(Saved data entries)
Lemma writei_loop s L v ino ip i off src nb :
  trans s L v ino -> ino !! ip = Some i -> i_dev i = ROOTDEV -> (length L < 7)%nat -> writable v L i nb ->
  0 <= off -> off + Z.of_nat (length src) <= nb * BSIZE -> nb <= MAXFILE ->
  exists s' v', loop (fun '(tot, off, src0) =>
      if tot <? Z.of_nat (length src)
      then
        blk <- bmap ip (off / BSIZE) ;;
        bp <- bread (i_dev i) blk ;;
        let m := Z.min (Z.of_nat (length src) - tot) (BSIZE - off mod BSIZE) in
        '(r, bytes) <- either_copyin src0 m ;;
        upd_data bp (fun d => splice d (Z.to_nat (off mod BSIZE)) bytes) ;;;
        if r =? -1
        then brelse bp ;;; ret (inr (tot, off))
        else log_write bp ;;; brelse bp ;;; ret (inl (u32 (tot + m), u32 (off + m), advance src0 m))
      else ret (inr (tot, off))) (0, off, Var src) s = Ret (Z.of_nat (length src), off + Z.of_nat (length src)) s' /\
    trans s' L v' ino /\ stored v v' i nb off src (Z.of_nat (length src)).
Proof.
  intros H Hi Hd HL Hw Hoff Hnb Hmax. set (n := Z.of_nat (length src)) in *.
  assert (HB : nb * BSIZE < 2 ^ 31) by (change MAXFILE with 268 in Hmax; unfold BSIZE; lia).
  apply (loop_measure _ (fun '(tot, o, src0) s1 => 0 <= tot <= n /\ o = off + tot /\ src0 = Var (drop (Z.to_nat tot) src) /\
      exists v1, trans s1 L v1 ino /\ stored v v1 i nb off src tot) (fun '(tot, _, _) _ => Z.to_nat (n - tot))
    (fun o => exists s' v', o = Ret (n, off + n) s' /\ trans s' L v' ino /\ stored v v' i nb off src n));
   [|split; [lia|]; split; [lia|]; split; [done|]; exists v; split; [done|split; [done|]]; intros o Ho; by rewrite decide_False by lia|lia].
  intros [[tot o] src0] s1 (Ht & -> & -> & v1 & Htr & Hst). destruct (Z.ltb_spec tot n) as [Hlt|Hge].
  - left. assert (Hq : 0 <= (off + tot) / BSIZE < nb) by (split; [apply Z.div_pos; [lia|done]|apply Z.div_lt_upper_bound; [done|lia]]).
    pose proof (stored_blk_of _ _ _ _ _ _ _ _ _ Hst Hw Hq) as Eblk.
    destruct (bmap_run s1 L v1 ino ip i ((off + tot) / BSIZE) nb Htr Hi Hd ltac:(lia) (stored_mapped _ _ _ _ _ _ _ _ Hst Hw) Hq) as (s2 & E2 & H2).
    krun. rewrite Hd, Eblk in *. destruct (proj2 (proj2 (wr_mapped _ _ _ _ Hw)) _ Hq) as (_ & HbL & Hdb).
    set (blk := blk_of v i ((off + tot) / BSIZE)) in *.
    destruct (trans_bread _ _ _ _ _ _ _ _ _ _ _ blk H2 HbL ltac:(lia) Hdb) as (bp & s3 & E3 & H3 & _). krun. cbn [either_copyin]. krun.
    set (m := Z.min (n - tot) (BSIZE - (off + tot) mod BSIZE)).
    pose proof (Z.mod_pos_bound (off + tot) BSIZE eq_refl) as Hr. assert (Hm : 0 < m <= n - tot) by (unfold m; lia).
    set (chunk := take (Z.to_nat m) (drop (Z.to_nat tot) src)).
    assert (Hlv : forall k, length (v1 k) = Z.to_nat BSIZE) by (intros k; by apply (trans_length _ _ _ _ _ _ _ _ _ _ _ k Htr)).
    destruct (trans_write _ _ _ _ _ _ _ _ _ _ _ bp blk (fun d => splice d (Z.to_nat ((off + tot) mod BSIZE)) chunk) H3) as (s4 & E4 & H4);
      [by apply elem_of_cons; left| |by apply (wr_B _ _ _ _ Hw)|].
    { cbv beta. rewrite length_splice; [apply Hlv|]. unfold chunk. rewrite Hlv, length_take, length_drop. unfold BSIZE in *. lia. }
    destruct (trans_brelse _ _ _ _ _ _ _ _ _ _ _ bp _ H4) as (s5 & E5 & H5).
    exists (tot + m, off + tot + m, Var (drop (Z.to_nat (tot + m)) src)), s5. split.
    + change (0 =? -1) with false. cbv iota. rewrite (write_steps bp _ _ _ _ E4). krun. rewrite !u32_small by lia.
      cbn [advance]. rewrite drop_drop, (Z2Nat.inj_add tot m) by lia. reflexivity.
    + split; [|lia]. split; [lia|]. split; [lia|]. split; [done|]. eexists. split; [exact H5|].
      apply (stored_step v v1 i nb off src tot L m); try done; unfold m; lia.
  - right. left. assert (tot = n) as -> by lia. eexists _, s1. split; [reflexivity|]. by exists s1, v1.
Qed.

■ The problem: From the entries, copy every line in which the word "bytes" occurs.

■ Exercise output:
        '(r, bytes) <- either_copyin src0 m ;;
        upd_data bp (fun d => splice d (Z.to_nat (off mod BSIZE)) bytes) ;;;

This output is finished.